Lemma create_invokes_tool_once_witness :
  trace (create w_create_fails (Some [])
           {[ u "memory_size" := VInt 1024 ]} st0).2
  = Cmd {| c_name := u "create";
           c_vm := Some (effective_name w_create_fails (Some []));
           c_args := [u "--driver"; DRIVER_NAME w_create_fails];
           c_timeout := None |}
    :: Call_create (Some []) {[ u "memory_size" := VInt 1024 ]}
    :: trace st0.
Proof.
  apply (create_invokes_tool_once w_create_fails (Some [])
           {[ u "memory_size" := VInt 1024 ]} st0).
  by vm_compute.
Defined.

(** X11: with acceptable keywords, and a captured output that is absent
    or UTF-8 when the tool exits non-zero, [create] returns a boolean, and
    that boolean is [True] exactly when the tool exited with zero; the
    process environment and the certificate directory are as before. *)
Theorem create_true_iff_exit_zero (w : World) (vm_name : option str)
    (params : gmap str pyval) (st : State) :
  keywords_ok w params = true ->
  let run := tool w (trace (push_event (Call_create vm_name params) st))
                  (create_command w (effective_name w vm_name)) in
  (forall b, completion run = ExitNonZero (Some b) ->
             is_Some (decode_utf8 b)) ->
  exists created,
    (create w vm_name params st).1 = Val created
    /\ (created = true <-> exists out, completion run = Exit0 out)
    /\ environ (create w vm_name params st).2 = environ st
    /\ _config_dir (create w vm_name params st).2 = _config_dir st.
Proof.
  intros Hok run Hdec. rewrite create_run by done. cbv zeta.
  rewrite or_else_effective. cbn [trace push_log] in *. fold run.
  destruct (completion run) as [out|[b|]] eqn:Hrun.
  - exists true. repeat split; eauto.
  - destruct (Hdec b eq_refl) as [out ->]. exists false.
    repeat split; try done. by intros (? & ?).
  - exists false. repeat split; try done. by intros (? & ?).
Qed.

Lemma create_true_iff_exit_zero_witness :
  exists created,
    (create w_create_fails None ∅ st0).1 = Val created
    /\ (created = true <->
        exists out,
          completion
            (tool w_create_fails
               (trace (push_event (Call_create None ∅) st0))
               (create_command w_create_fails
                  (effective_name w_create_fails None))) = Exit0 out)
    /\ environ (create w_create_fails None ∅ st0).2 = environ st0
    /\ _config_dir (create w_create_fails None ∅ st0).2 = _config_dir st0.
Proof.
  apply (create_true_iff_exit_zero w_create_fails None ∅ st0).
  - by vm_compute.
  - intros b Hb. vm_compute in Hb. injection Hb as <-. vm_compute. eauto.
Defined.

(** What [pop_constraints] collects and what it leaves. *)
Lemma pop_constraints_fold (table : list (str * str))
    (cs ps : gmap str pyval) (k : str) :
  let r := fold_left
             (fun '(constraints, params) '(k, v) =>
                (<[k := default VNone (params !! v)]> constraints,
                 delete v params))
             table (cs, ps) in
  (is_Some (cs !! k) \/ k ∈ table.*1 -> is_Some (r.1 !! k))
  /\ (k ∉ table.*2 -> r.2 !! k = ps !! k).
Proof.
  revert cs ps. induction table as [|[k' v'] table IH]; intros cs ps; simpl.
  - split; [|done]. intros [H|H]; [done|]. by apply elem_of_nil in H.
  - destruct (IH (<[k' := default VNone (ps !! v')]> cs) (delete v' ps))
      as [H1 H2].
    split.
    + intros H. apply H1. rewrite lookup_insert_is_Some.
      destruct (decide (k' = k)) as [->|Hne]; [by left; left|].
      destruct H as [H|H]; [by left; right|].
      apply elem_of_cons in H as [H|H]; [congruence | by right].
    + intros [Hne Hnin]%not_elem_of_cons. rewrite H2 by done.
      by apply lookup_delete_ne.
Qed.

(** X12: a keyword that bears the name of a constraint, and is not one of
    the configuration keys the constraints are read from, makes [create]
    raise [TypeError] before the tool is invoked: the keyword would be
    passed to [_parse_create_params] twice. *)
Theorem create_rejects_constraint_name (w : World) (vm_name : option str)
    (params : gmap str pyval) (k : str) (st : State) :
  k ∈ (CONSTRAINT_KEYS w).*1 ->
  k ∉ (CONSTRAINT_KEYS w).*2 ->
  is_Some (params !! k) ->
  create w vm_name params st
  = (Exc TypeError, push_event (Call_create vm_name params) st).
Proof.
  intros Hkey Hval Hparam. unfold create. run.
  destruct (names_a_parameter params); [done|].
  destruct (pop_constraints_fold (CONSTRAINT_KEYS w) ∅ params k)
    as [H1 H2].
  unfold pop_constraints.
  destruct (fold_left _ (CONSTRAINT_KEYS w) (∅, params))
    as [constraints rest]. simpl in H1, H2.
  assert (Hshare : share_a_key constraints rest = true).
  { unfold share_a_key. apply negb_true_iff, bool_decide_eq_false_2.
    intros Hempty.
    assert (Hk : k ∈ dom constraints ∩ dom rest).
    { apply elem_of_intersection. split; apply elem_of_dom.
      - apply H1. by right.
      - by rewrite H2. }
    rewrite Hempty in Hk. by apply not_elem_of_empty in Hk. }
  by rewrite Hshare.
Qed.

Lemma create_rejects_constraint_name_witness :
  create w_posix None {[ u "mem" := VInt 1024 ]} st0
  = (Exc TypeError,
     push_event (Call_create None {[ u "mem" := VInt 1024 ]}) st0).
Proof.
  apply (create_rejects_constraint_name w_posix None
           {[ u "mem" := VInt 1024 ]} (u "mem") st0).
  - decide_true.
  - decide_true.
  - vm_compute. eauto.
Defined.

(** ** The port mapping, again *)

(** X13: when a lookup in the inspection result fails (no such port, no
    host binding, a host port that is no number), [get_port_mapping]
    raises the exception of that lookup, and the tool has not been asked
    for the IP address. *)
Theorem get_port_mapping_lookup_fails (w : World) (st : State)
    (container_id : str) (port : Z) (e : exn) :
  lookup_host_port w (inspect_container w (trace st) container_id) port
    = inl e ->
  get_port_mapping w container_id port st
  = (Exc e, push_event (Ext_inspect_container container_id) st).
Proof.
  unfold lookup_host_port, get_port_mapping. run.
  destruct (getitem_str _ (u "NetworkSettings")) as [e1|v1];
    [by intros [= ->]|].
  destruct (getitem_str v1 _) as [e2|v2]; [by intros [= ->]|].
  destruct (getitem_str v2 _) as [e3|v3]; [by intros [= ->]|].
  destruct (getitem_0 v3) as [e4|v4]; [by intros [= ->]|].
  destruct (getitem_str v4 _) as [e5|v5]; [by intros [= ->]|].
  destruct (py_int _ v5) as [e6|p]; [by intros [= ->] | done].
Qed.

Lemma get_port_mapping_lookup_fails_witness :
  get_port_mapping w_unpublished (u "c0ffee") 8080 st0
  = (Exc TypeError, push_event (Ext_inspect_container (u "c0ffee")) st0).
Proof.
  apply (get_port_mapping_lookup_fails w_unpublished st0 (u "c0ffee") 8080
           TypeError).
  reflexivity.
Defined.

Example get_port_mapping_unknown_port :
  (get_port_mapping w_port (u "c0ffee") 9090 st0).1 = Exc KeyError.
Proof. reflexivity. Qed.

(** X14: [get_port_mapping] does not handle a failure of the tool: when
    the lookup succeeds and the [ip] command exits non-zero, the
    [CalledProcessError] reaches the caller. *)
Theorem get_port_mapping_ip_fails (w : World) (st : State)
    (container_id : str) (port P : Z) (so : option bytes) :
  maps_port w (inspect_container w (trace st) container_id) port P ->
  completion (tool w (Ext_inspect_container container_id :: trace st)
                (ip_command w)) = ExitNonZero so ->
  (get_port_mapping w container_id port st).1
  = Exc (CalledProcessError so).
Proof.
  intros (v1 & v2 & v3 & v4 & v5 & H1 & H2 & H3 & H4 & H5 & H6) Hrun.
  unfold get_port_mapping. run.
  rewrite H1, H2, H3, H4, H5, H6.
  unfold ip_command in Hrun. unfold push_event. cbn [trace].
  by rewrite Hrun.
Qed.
------------------------------------------------------------
Return all lines of the material above in which "exists" occurs.

* **Written response**
  exists created,
    /\ (created = true <-> exists out, completion run = Exit0 out)
  - exists true. repeat split; eauto.
  - destruct (Hdec b eq_refl) as [out ->]. exists false.
  - exists false. repeat split; try done. by intros (? & ?).
  exists created,
        exists out,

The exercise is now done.